In "Goodman Games terms" :P, then, I'd be far less likely to buy "Treants" if it didn't have stuff like the underdark treant included. Weird stuff offers some different directions to adventures - or at least starting points to 'em - that I might never have been able to come up with on my own.

Posted: Fri Aug 20, 2004 10:03 pm
by Jaxom Faux
my personal opinion, wierdness has it's place. some adventures throwing in some major wierdness is very fun, but i think it's mostly a matter of if you think your gamers can handle it. i tend to get very creative and sometimes they think my creativity is pretty out there (Yatta elite elven archers and paratrooping earth elementals.....) so it can be fun, sometimes it's just not necassary though

Posted: Fri Aug 20, 2004 10:23 pm
by Reese
personally, i think that wierdness is the most important part of world building

no one wants to buy a campaign setting that's just a cheap knock-off of a more popular pre-existing setting, and the 'wierdness' that picks out a setting and makes it unique is the most important part
(heh, that's maybe half the reason i bought DragonMech last week :D )
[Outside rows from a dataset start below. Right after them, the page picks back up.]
(** The four reductions on a fresh target: what comes back has the
    shape of the target it started from, and is well formed. *)
Lemma reduce_fresh_target (reduction : string) (s : list nat)
    (ix : indexer) (updates : ndarray T) (st : store (T := T)) (t : native) :
  (if String.eqb reduction "sum" then
     let* t := initial_target st None (Ok (zeros s)) in
     let* a := at_add (arr t) ix updates in
     Ok (mk_native (scatter_class t) a)
   else if String.eqb reduction "replace" then
     let* t := initial_target st None (Ok (zeros s)) in
     let* a := at_set (arr t) ix updates in
     Ok (mk_native (scatter_class t) a)
   else if String.eqb reduction "min" then
     let* t := initial_target st None (Ok (ones_times s big)) in
     let* a := at_min (arr t) ix updates in
     Ok (mk_native (scatter_class t)
           (if negb (exists_ (@None (@value T))) then where_eq_zero big a
            else a))
   else if String.eqb reduction "max" then
     let* t := initial_target st None (Ok (ones_times s (opp big))) in
     let* a := at_max (arr t) ix updates in
     Ok (mk_native (scatter_class t)
           (if negb (exists_ (@None (@value T)))
            then where_eq_zero (opp big) a else a))
   else Raise (IvyException (Text (reduction_message reduction)))) = Ok t ->
  cls t = DeviceArray /\ shape (arr t) = s /\ well_formed (arr t).
Proof.
  cbn [initial_target bind exists_ negb cls arr].
  change (scatter_class (mk_native DeviceArray ?a)) with DeviceArray.
  unfold at_add, at_set, at_min, at_max.
  destruct (String.eqb reduction "sum");
    [|destruct (String.eqb reduction "replace");
      [|destruct (String.eqb reduction "min");
        [|destruct (String.eqb reduction "max"); [|discriminate]]]].
  all: match goal with
       | |- bind (index_update ?op ?tg ?i ?u) _ = _ -> _ =>
           destruct (index_update op tg i u) as [a|e] eqn:E;
           [|discriminate];
           apply index_update_well_formed in E as (Hs & Hwf);
           [|first [apply zeros_well_formed|apply ones_times_well_formed]]
       end.
  all: cbn [bind]; intros [= <-]; cbn [cls arr].
  all: split; [reflexivity|].
  all: first [split; [exact Hs|exact Hwf]
             |split; [exact Hs|now apply where_eq_zero_well_formed]].
Qed.

(** X4.  Without an output buffer a scatter that returns at all returns
    a new, well-formed engine array of exactly the requested shape
    ([(size,)] for [scatter_flat], [shape] for [scatter_nd]) and leaves
    the store alone; a [scatter_flat] that is given neither [size] nor
    [out] never returns. *)
Theorem fresh_scatter_shape
    (updates : ndarray T) (reduction : string) (st st' : store (T := T))
    (v : value) :
  (forall (indices : ndarray Z) (size : option nat),
      scatter_flat indices updates size reduction None st = Ok (v, st') ->
      exists (n : nat) (a : ndarray T),
        size = Some n /\ v = VNative (mk_native DeviceArray a) /\
        shape a = [n] /\ well_formed a /\ st' = st) /\
  (forall (indices : index_arg) (shp : option (list nat)),
      scatter_nd indices updates shp reduction None st = Ok (v, st') ->
      exists (s : list nat) (a : ndarray T),
        shp = Some s /\ v = VNative (mk_native DeviceArray a) /\
        shape a = s /\ well_formed a /\ st' = st).
Proof.
  split.
  - intros indices size. unfold scatter_flat.
    replace (check_size size None st) with (Ok (A := unit) tt)
      by (destruct size; reflexivity).
    cbn [bind]. destruct size as [n|].
    + cbn [fresh_flat].
      match goal with
      | |- bind ?r _ = _ -> _ => destruct r as [t|e] eqn:E; [|discriminate]
      end.
      apply reduce_fresh_target in E as (Hc & Hs & Hwf).
      cbn [bind]. unfold _to_device. intros [= <- <-].
      exists n, (arr t). repeat split; try assumption.
      destruct t as [c a]. cbn in *. now subst c.
    + cbn [fresh_flat initial_target bind].
      destruct (String.eqb reduction "sum"); [discriminate|].
      destruct (String.eqb reduction "replace"); [discriminate|].
      destruct (String.eqb reduction "min"); [discriminate|].
      destruct (String.eqb reduction "max"); discriminate.
  - intros indices shp. unfold scatter_nd.
    destruct (scatter_nd_operands indices updates shp None st)
      as [[ix u]|e]; [|discriminate].
    cbn [bind]. unfold target_shape. cbn [bind].
    destruct shp as [s|]; [|discriminate]. cbn [bind].
    match goal with
    | |- bind ?r _ = _ -> _ => destruct r as [t|e] eqn:E; [|discriminate]
    end.
    apply reduce_fresh_target in E as (Hc & Hs & Hwf).
    cbn [bind]. unfold _to_device. intros [= <- <-].
    exists s, (arr t). repeat split; try assumption.
    destruct t as [c a]. cbn in *. now subst c.
Qed.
i don't think i would pick up a setting that didn't have lots of new and interesting, since i generally like to incorporate elements of things rather than taking a single setting as a whole anyway

in other words, wierdness = keeping it interesting

Wierdness is fine....in correct doses

Posted: Sat Aug 28, 2004 5:07 am
by Guest
Wierdness is excellent in small doses. In large doses, it is over the top, distracting, and reminds me of the culture shock I experienced at GenCon's Nascrag tournament (WAY out there).
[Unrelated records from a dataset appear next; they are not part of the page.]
(** [iter().min_by_key(f)]: the first element with the least key. *)
Fixpoint min_by_key {A} (f : A → Z) (l : list A) : option A :=
  match l with
  | [] => None
  | x :: l =>
    match min_by_key f l with
    | None => Some x
    | Some y => if f x <=? f y then Some x else Some y
    end
  end.

(** A filter every element passes changes nothing. *)
Lemma filter_all {A} (P : A → Prop) `{∀ x, Decision (P x)} (l : list A) :
  (∀ x, x ∈ l → P x) → filter P l = l.
Proof.
  induction l as [|x l IH]; intros Hall; [done|].
  rewrite filter_cons_True by (apply Hall; set_solver). f_equal. apply IH. set_solver.
Qed.

Lemma any_spec {A} (p : A → bool) l : any p l = true ↔ ∃ x, x ∈ l ∧ p x = true.
Proof.
  unfold any. rewrite existsb_exists. split; intros (x & ? & ?); exists x;
    by rewrite ?list_elem_of_In in *.
Qed.

Lemma all_spec {A} (p : A → bool) l : all p l = true ↔ ∀ x, x ∈ l → p x = true.
Proof.
  unfold all. rewrite forallb_forall. by setoid_rewrite list_elem_of_In.
Qed.

Lemma any_false {A} (p : A → bool) l : any p l = false ↔ ∀ x, x ∈ l → p x = false.
Proof.
  split.
  - intros Hf x Hx. destruct (p x) eqn:E; [|done].
    assert (any p l = true) by (apply any_spec; eauto). congruence.
  - intros Hf. destruct (any p l) eqn:E; [|done].
    apply any_spec in E as (x & ? & ?). rewrite Hf in *; naive_solver.
Qed.

Lemma find_Some {A} (p : A → bool) l x : find p l = Some x → x ∈ l ∧ p x = true.
Proof. induction l; simpl; [done|]. case_match; set_solver. Qed.

Lemma find_None {A} (p : A → bool) l : find p l = None ↔ ∀ x, x ∈ l → p x = false.
Proof.
  induction l as [|a l IH]; simpl; [set_solver|].
  setoid_rewrite elem_of_cons. destruct (p a) eqn:E; rewrite ?IH; split.
  - done.
  - intros H. rewrite H in E by auto. done.
  - naive_solver.
  - naive_solver.
Qed.

Lemma find_is_Some {A} (p : A → bool) l x :
  x ∈ l → p x = true → is_Some (find p l).
Proof.
  intros. destruct (find p l) eqn:E; [eauto|].
  rewrite find_None in E. rewrite E in *; naive_solver.
Qed.

Lemma list_filter_all {A} (P : A → Prop) `{!∀ x, Decision (P x)} (l : list A) :
  (∀ x, x ∈ l → P x) → filter P l = l.
Proof.
  induction l as [|x l IH]; intros Hl; [done|]. rewrite filter_cons_True by (apply Hl; set_solver).
  f_equal. apply IH. set_solver.
Qed.

Lemma list_filter_none {A} (P : A → Prop) `{!∀ x, Decision (P x)} (l : list A) :
  (∀ x, x ∈ l → ¬ P x) → filter P l = [].
Proof.
  induction l as [|x l IH]; intros Hl; [done|]. rewrite filter_cons_False by (apply Hl; set_solver).
  apply IH. set_solver.
Qed.

Lemma min_by_key_is_Some {A} (f : A → Z) l : l ≠ [] → is_Some (min_by_key f l).
Proof. destruct l; [done|]. intros _. simpl. repeat case_match; eauto. Qed.

Lemma min_by_key_spec {A} (f : A → Z) l x :
  min_by_key f l = Some x → x ∈ l ∧ ∀ y, y ∈ l → f x ≤ f y.
Proof.
  revert x. induction l as [|a l IH]; intros x; simpl; [done|].
  destruct (min_by_key f l) as [b|] eqn:E.
  - specialize (IH b eq_refl) as [Hb Hmin].
    destruct (Z.leb_spec (f a) (f b)); intros [= <-]; split; try set_solver;
      intros y [->|Hy]%elem_of_cons; try lia; specialize (Hmin y Hy); lia.
  - intros [= <-]. destruct l as [|c l]; [set_solver|].
    destruct (min_by_key_is_Some f (c :: l)); [done|congruence].
Qed.

Lemma rposition_Some {A} (p : A → bool) l i :
  rposition p l = Some i →
  (∃ x, l !! i = Some x ∧ p x = true) ∧
  ∀ j x, (i < j)%nat → l !! j = Some x → p x = false.
Proof.
  revert i. induction l as [|a l IH]; intros i; simpl; [done|].
  destruct (rposition p l) as [k|] eqn:E.
  - intros [= <-]. destruct (IH k eq_refl) as [[x [Hx Hp]] Hlast]. split; [eauto|].
    intros [|j] y Hj Hy; [lia|]. simpl in Hy.
    apply (Hlast j y); [lia|done].
  - destruct (p a) eqn:Hp; [|done]. intros [= <-]. split; [eauto|].
    intros [|j] y Hj Hy; [lia|]. simpl in Hy. clear -E Hy.
    revert j E Hy. induction l as [|b l IHl]; intros j; simpl; [done|].
    destruct (rposition p l) eqn:El; [done|]. destruct (p b) eqn:Hb; [done|].
    intros _. destruct j; simpl; intros; [congruence|eauto].
Qed.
But as I found in Devil Lich, assumptions can have a nasty way of turning around and biting you on the butt!

The "wierdness" in that adventure made it FRESH and terrifying, and the inclusion in your modules of variant creatures that the players have not seen before ratchets up the tension MULTIPLE notches. "What do you mean, that it's not affected by the fireball, but on page ..... it says...(gulp)"

So, in my opinion, keep the wierdness in if it can be used to intensify the experience, enhance emotional impact, and will not distract from the game.

Stay well,

Ben "superfan" Waxman

Posted: Wed Sep 01, 2004 10:12 pm
by Sword Guy
I have always been one to add nonstandard rules, many of them homebrew or taken from an extremely obscure book that no one remembers. See my signature, below.
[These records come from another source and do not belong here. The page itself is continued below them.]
(* ===== verification/Types.v ===== *)
(** * Shared types: NEAR host values, domains, errors

    The values every component of the contract passes around: account ids and
    public keys of the NEAR SDK, the call environment ([near_sdk::env]), the
    domain enumerations, and the error enumerations of [errors.rs]. *)

From S2P Require Import Prelude.

(** ** Values of the NEAR SDK

    An [AccountId] is a string; newtypes over integers ([ParticipantId(u32)],
    [DomainId(u64)], [EpochId(u64)], [AttemptId(u64)], [UpdateId(u64)],
    [Threshold(u64)]) are the integers themselves, and so are the
    [Authenticated*] wrappers.  A [near_sdk::PublicKey] is a curve tag followed
    by the key's bytes. *)

Abbreviation AccountId := string (only parsing).
Abbreviation ParticipantId := Z (only parsing).
Abbreviation DomainId := Z (only parsing).
Abbreviation EpochId := Z (only parsing).
Abbreviation AttemptId := Z (only parsing).
Abbreviation Threshold := Z (only parsing).
Abbreviation BlockHeight := Z (only parsing).
Abbreviation AuthenticatedParticipantId := Z (only parsing).
Abbreviation AuthenticatedAccountId := string (only parsing).
Abbreviation bytes := (list Z) (only parsing).

Inductive CurveType : Type := ED25519 | SECP256K1.

#[global] Instance CurveType_eq_dec : EqDecision CurveType.
Proof. solve_decision. Defined.
#[global] Instance CurveType_countable : Countable CurveType.
Proof.
  refine (inj_countable' (λ c, match c with ED25519 => true | SECP256K1 => false end)
    (λ b : bool, if b then ED25519 else SECP256K1) _); by intros [].
Defined.

Record PublicKey : Type := mkPublicKey {
  curve_type : CurveType;
  key_data : bytes;
}.

#[global] Instance PublicKey_eq_dec : EqDecision PublicKey.
Proof. solve_decision. Defined.
#[global] Instance PublicKey_countable : Countable PublicKey.
Proof.
  refine (inj_countable' (λ k, (curve_type k, key_data k))
    (λ p, mkPublicKey p.1 p.2) _); by intros [].
Defined.

(** The host environment of one call: what [near_sdk::env] answers. *)
Record Env : Type := mkEnv {
  signer_account_id : AccountId;
  predecessor_account_id : AccountId;
  signer_account_pk : PublicKey;
  current_account_id : AccountId;
  block_height : BlockHeight;
  block_timestamp : Z;
  attached_deposit : Z;
  prepaid_gas : Z;
}.

(** ** Domain enumerations *)

Inductive SignatureScheme : Type := Secp256k1 | Ed25519 | Bls12381 | V2Secp256k1.
Inductive DomainPurpose : Type := Sign | ForeignTx | CKD.

#[global] Instance SignatureScheme_eq_dec : EqDecision SignatureScheme.
Proof. solve_decision. Defined.
#[global] Instance DomainPurpose_eq_dec : EqDecision DomainPurpose.
Proof. solve_decision. Defined.

Inductive ForeignChain : Type :=
  | Solana | Bitcoin | Ethereum | Base | Bnb | Arbitrum | Abstract | Starknet.

#[global] Instance ForeignChain_eq_dec : EqDecision ForeignChain.
Proof. solve_decision. Defined.

(** ** Errors

    One inductive type per error enumeration of [errors.rs].  The free-text
    message some errors carry ([Error::message]) is for the reader of a log and
    is left out: an [Error] is its [ErrorKind]. *)

Inductive NodeMigrationError : Type :=
  | MigrationNotFound
  | AccountPublicKeyMismatch
  | KeysetMismatch.

Inductive TeeError : Type := TeeValidationFailed.

Inductive RequestError : Type := Timeout.

Inductive SignError : Type := PayloadCollision | UnsupportedKeyVersion.

Inductive RespondError : Type :=
  | InvalidSignature
  | SignatureSchemeMismatch
  | RespondDomainNotFound
  | RespondTweakNotOnCurve.

Inductive PublicKeyError : Type :=
  | DerivedKeyConversionFailed
  | PublicKeyDomainNotFound
  | PublicKeyTweakNotOnCurve.

Inductive KeyEventError : Type :=
  | KeyEventIdMismatch
  | ActiveKeyEvent
  | NoActiveKeyEvent.

Inductive VoteError : Type :=
  | VoterNotParticipant
  | VoterNotParticipantNorProposedParticipant
  | ParticipantVoteAlreadyRegistered
  | VoterNotLeader
  | InconsistentVotingState
  | VoterAlreadyAborted
  | VoteAlreadySubmitted
  | VoterPending.

Inductive InvalidParameters : Type :=
  | MalformedPayload
  | InsufficientDeposit
  | InsufficientGas
  | RequestNotFound
  | UpdateNotFound
  | ParticipantAlreadyInSet
  | ParticipantAlreadyUsed
  | DomainNotFound (provided : DomainId)
  | EpochMismatch (provided expected : EpochId)
  | NextDomainIdMismatch
  | InvalidDomainId
  | WrongDomainPurpose (domain_id : DomainId) (expected actual : DomainPurpose)
  | InvalidTeeRemoteAttestation
  | InvalidAppPublicKey
  | InvalidTlsPublicKey
  | CallerNotSigner
  | ChainNotInPolicy (requested : ForeignChain).

Inductive InvalidState : Type :=
  | ProtocolStateNotRunning
  | ProtocolStateNotResharing
  | ProtocolStateNotInitializing
  | ProtocolStateNotRunningNorResharing
  | UnexpectedProtocolState
  | ContractStateIsMissing
  | ParticipantIndexOutOfRange
  | NotParticipant.

Inductive InvalidThreshold : Type :=
  | MinAbsRequirementFailed
  | MinRelRequirementFailed
  | MaxRequirementFailed
  | DKGThresholdFailed.

Inductive InvalidCandidateSet : Type :=
  | InsufficientOldParticipants
  | IncoherentParticipantIds
  | NewParticipantIdsNotContiguous
  | NewParticipantIdsTooHigh
  | InvalidParticipantsTeeQuote.

Inductive ConversionError : Type := DataConversion.

Inductive DomainError : Type :=
  | NoSuchDomain
  | NewDomainIdsNotContiguous (expected_id : DomainId)
  | AddDomainsMustAddAtLeastOneDomain
  | InvalidDomains
  | DomainsMismatch
  | InvalidSchemePurposeCombination (scheme : SignatureScheme) (purpose : DomainPurpose).

Inductive ErrorKind : Type :=
  | ESign (e : SignError)
  | ERespond (e : RespondError)
  | EPublicKey (e : PublicKeyError)
  | EVote (e : VoteError)
  | EInvalidParameters (e : InvalidParameters)
  | EInvalidState (e : InvalidState)
  | EConversionError (e : ConversionError)
  | EInvalidThreshold (e : InvalidThreshold)
  | EInvalidCandidateSet (e : InvalidCandidateSet)
  | EKeyEventError (e : KeyEventError)
  | EDomainError (e : DomainError)
  | ETeeError (e : TeeError)
  | ENodeMigrationError (e : NodeMigrationError).

Abbreviation Error := ErrorKind (only parsing).
Lemma KeyEvent_start_Ok env ke id timeout ke' :
  ThresholdParameters_wf (kev_parameters ke) →
  KeyEvent_start env ke id timeout = Ok ke' ↔
  (∀ i, kev_instance ke = Some i → kei_expires_on i ≤ block_height env) ∧
  id = mkKeyEventId (kev_epoch_id ke) (dc_id (kev_domain ke)) (kev_next_attempt_id ke) ∧
  is_leader (tp_participants (kev_parameters ke)) (signer_account_id env) ∧
  ke' = mkKeyEvent (kev_epoch_id ke) (kev_domain ke) (kev_parameters ke)
          (Some (KeyEventInstance_new env (kev_next_attempt_id ke) timeout))
          (AttemptId_next (kev_next_attempt_id ke)).
Proof.
  intros Hwf. unfold KeyEvent_start.
  destruct (KeyEvent_cleanup_spec env ke) as ([-> -> ->] & -> & Hc).
  assert (Hnone : kev_instance (KeyEvent_cleanup_if_timed_out env ke) = None ↔
    ∀ i, kev_instance ke = Some i → kei_expires_on i ≤ block_height env).
  { rewrite eq_None_not_Some. split.
    - intros Hn i Hi. destruct (decide (kei_expires_on i ≤ block_height env)); [done|].
      exfalso. apply Hn. exists i. apply Hc. split; [done|lia].
    - intros Hall [i [Hi Hlt]%Hc]. specialize (Hall i Hi). lia. }
  rewrite eq_None_not_Some in Hnone.
  assert (Hl : KeyEvent_verify_leader env (KeyEvent_cleanup_if_timed_out env ke) =
    KeyEvent_verify_leader env ke).
  { unfold KeyEvent_verify_leader. by destruct (KeyEvent_cleanup_spec env ke) as ([_ _ ->] & _). }
  rewrite Hl. pose proof (KeyEvent_verify_leader_Ok env ke (wf_participants _ Hwf)) as Hlead.
  case_bool_decide as Hi; [naive_solver|]. case_bool_decide as Hid; simpl; [|naive_solver].
  rewrite bind_Ok. split.
  - intros ([] & ? & [= <-]). naive_solver.
  - intros (_ & _ & ? & ->). exists tt. naive_solver.
Qed.

Lemma KeyEvent_start_no_panic env ke id timeout :
  KeyEvent_wf ke → no_panic (KeyEvent_start env ke id timeout).
Proof.
  intros Hwf. unfold KeyEvent_start. repeat case_match; try done.
  apply bind_no_panic; [|done]. apply KeyEvent_verify_leader_no_panic.
  destruct (KeyEvent_cleanup_spec env ke) as ([_ _ ->] & _). apply Hwf.
Qed.

Lemma KeyEvent_start_wf env ke id timeout ke' :
  KeyEvent_wf ke → KeyEvent_start env ke id timeout = Ok ke' →
  KeyEvent_wf ke' ∧ same_event ke ke'.
Proof.
  intros Hwf (_ & _ & _ & ->)%KeyEvent_start_Ok; [|apply Hwf]. split; [|done].
  split; simpl; [apply Hwf|]. intros i [= <-]. split; simpl; [set_solver| |done].
  unfold zsize. rewrite size_empty.
  pose proof (wf_participants_nonempty _ (kev_params_wf _ Hwf)) as Hne%zlen_pos.
  done.
Qed.

Lemma KeyEvent_verify_vote_Ok env ke id ke' c :
  KeyEvent_verify_vote env ke id = Ok (ke', c) →
  ke' = KeyEvent_cleanup_if_timed_out env ke ∧
  AuthenticatedParticipantId_new env (tp_participants (kev_parameters ke)) = Ok c ∧
  ∃ i, kev_instance ke = Some i ∧ kev_instance ke' = Some i ∧
    block_height env < kei_expires_on i ∧
    id = mkKeyEventId (kev_epoch_id ke) (dc_id (kev_domain ke)) (kei_attempt_id i).
Proof.
  unfold KeyEvent_verify_vote. intros H. inv_ok. prop_bools.
  destruct (KeyEvent_cleanup_spec env ke) as ([He Hd Hp] & _ & Hc).
  split; [done|]. split; [done|]. rename k into i. exists i.
  apply Hc in Heqo as Hi. destruct Hi as [Hi Hlt].
  repeat split; try done. rewrite He, Hd in *. destruct id; simpl in *. congruence.
Qed.

Lemma KeyEvent_verify_vote_no_panic env ke id : no_panic (KeyEvent_verify_vote env ke id).
Proof.
  unfold KeyEvent_verify_vote. apply bind_no_panic; [auto with mpc|].
  intros. by repeat case_match.
Qed.

Definition instance_with_vote (i : KeyEventInstance) (c : AuthenticatedParticipantId)
    (pk : PublicKeyExtended) : KeyEventInstance :=
  mkKeyEventInstance (kei_attempt_id i) (kei_started_in i) (kei_expires_on i)
    ({[c]} ∪ kei_completed i) (Some pk).

Lemma instance_vote_success_cases i c pk i' r :
  KeyEventInstance_vote_success i c pk = Ok (i', r) →
  (r = PublicKeyDisagreement ∧ ∃ k, kei_public_key i = Some k ∧ k ≠ pk) ∨
  ((c ∉ kei_completed i) ∧ (kei_public_key i = None ∨ kei_public_key i = Some pk) ∧
   i' = instance_with_vote i c pk ∧ r = Voted (zsize ({[c]} ∪ kei_completed i))).
Proof.
  unfold KeyEventInstance_vote_success, instance_with_vote.
  destruct (kei_public_key i) as [k|] eqn:E; intros H; inv_ok; prop_bools; subst; naive_solver.
Qed.

Lemma instance_with_vote_wf ps i c pk :
  Participants_wf ps → KeyEventInstance_wf ps i → c ∈ ids_of ps →
  zsize ({[c]} ∪ kei_completed i) ≠ Participants_len ps →
  KeyEventInstance_wf ps (instance_with_vote i c pk).
Proof.
  intros Hps [Hm Ho Hk] Hc Hne.
  assert (Hsub : {[c]} ∪ kei_completed i ⊆ list_to_set (ids_of ps)) by set_solver.
  split; simpl; [done| |].
  - pose proof (Participants_wf_ids_len_set ps _ Hps Hsub). lia.
  - split; [done|set_solver].
Qed.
I bought DragonMech because I had been trying for several years to get mechs into a campaign. And, just then, a book showed up that told me I could do just that.

I don't have a huge budget, so I can't buy every book I'm interested in. But those that really catch my eye, be they ever so far from standard, troll-and-orc fantasy, are the ones I spend an eternity trying to save up for.

Posted: Thu Sep 09, 2004 12:39 pm
by walrusjester
goodmangames wrote:Here's a question for you: Given that the fantasy genre has certain assumptions about "normal" fantasy, how "weird" do you like your games?
Depends on which assumptions you talk about. I like to mess with races -- I'd rather have half-giants and cat-men than elves and orcs -- but I don't like having spellcasters in every town and hovel. Magic isn't science, and even in high fantasy I think it should be unpredictable and unreliable. My favorite campaign ever revolved around national politics, had weird races, featured no spellcasters of any kind, and only two magic swords showed up. But the players got regular (if cryptic) counseling from the ram-headed demigod living in the swamp nearby.

Now I'm meandering. Anyway, the key thing for me is consistency. I like a setting that has all kinds of crazy stuff happening, but it all has to make sense when you put it together. DragonMech is very cool because it adds one big weird thing (and lots of neat little weird things -- slathem and tortogs and clockwork familiars...). But the mechs, unusual as they are, have a place in the setting. They exist for a reason. Weirdness annoys me when it's just there for its own sake.